%%
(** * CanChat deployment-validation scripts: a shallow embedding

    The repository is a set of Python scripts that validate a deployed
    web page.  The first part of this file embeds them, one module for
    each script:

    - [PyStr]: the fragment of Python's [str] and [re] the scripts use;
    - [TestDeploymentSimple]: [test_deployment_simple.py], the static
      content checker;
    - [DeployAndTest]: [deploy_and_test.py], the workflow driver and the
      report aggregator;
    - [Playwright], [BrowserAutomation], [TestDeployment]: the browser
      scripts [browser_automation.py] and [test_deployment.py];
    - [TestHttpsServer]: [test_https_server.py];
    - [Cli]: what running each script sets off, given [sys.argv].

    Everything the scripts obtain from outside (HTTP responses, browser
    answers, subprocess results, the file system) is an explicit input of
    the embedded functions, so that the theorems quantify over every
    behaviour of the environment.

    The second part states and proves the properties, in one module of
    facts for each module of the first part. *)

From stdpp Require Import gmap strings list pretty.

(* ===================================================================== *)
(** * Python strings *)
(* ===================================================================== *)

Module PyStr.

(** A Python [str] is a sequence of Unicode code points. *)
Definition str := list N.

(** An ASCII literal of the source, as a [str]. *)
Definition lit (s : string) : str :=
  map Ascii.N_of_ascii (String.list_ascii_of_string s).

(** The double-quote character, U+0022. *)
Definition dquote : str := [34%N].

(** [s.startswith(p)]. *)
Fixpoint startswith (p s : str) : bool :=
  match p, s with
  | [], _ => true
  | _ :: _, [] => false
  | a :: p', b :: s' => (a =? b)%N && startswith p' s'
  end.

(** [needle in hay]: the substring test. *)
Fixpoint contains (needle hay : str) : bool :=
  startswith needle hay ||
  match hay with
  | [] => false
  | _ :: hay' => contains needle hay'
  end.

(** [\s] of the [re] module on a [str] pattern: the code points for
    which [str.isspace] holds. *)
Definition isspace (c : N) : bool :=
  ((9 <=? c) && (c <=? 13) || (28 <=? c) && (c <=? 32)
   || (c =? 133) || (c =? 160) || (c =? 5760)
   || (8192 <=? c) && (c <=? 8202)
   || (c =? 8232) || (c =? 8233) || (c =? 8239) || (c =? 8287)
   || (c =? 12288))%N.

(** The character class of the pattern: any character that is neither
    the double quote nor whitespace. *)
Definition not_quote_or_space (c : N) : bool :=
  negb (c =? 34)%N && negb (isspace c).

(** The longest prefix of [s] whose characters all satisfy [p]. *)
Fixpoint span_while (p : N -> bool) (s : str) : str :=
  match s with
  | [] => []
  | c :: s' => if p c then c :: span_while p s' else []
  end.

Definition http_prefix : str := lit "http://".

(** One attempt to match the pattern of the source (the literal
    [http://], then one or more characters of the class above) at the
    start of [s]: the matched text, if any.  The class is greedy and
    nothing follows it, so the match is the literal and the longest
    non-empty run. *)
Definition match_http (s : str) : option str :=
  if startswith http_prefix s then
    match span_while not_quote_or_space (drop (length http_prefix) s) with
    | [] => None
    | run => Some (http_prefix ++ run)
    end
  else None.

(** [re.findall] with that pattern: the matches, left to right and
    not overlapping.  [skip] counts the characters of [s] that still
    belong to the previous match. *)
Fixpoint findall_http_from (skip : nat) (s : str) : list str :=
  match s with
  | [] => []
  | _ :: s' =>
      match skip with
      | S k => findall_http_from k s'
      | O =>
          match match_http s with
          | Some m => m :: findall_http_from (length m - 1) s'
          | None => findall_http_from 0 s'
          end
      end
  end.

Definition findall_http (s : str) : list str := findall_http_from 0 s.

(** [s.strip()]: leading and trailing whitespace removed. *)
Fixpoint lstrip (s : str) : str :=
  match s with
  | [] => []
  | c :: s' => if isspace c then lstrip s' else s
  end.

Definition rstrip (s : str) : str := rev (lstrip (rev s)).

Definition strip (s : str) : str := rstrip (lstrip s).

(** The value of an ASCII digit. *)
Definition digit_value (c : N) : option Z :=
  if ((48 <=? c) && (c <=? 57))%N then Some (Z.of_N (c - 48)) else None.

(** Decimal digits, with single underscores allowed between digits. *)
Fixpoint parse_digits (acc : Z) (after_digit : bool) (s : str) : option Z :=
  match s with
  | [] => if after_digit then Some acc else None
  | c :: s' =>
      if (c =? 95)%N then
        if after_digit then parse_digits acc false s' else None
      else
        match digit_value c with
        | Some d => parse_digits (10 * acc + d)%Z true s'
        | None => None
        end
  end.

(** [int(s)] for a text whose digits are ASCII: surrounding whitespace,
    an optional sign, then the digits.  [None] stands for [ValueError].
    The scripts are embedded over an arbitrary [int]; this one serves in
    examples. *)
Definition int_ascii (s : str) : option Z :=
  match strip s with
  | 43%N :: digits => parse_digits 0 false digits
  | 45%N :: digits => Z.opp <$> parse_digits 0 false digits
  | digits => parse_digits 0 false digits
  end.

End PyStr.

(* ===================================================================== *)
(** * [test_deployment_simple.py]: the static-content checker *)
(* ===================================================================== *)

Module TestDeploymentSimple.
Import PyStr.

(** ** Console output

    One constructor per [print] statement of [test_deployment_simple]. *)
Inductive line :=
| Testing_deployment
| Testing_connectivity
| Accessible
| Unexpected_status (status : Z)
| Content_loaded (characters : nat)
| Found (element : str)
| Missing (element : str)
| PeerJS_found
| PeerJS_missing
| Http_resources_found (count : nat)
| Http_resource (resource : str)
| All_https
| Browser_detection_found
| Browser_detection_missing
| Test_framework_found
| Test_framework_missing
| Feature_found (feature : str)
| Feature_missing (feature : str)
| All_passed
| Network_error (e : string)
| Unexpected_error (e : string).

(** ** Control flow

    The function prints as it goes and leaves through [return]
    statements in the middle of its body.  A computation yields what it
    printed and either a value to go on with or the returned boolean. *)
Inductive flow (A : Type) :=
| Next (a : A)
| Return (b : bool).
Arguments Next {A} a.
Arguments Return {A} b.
%%
Exercise objective: In the listing above, locate the line containing "(** ** Console output" and the line containing "(** ** Control flow", then transcribe both and every line between them verbatim.

Expected answer:
(** ** Console output

    One constructor per [print] statement of [test_deployment_simple]. *)
Inductive line :=
| Testing_deployment
| Testing_connectivity
| Accessible
| Unexpected_status (status : Z)
| Content_loaded (characters : nat)
| Found (element : str)
| Missing (element : str)
| PeerJS_found
| PeerJS_missing
| Http_resources_found (count : nat)
| Http_resource (resource : str)
| All_https
| Browser_detection_found
| Browser_detection_missing
| Test_framework_found
| Test_framework_missing
| Feature_found (feature : str)
| Feature_missing (feature : str)
| All_passed
| Network_error (e : string)
| Unexpected_error (e : string).

(** ** Control flow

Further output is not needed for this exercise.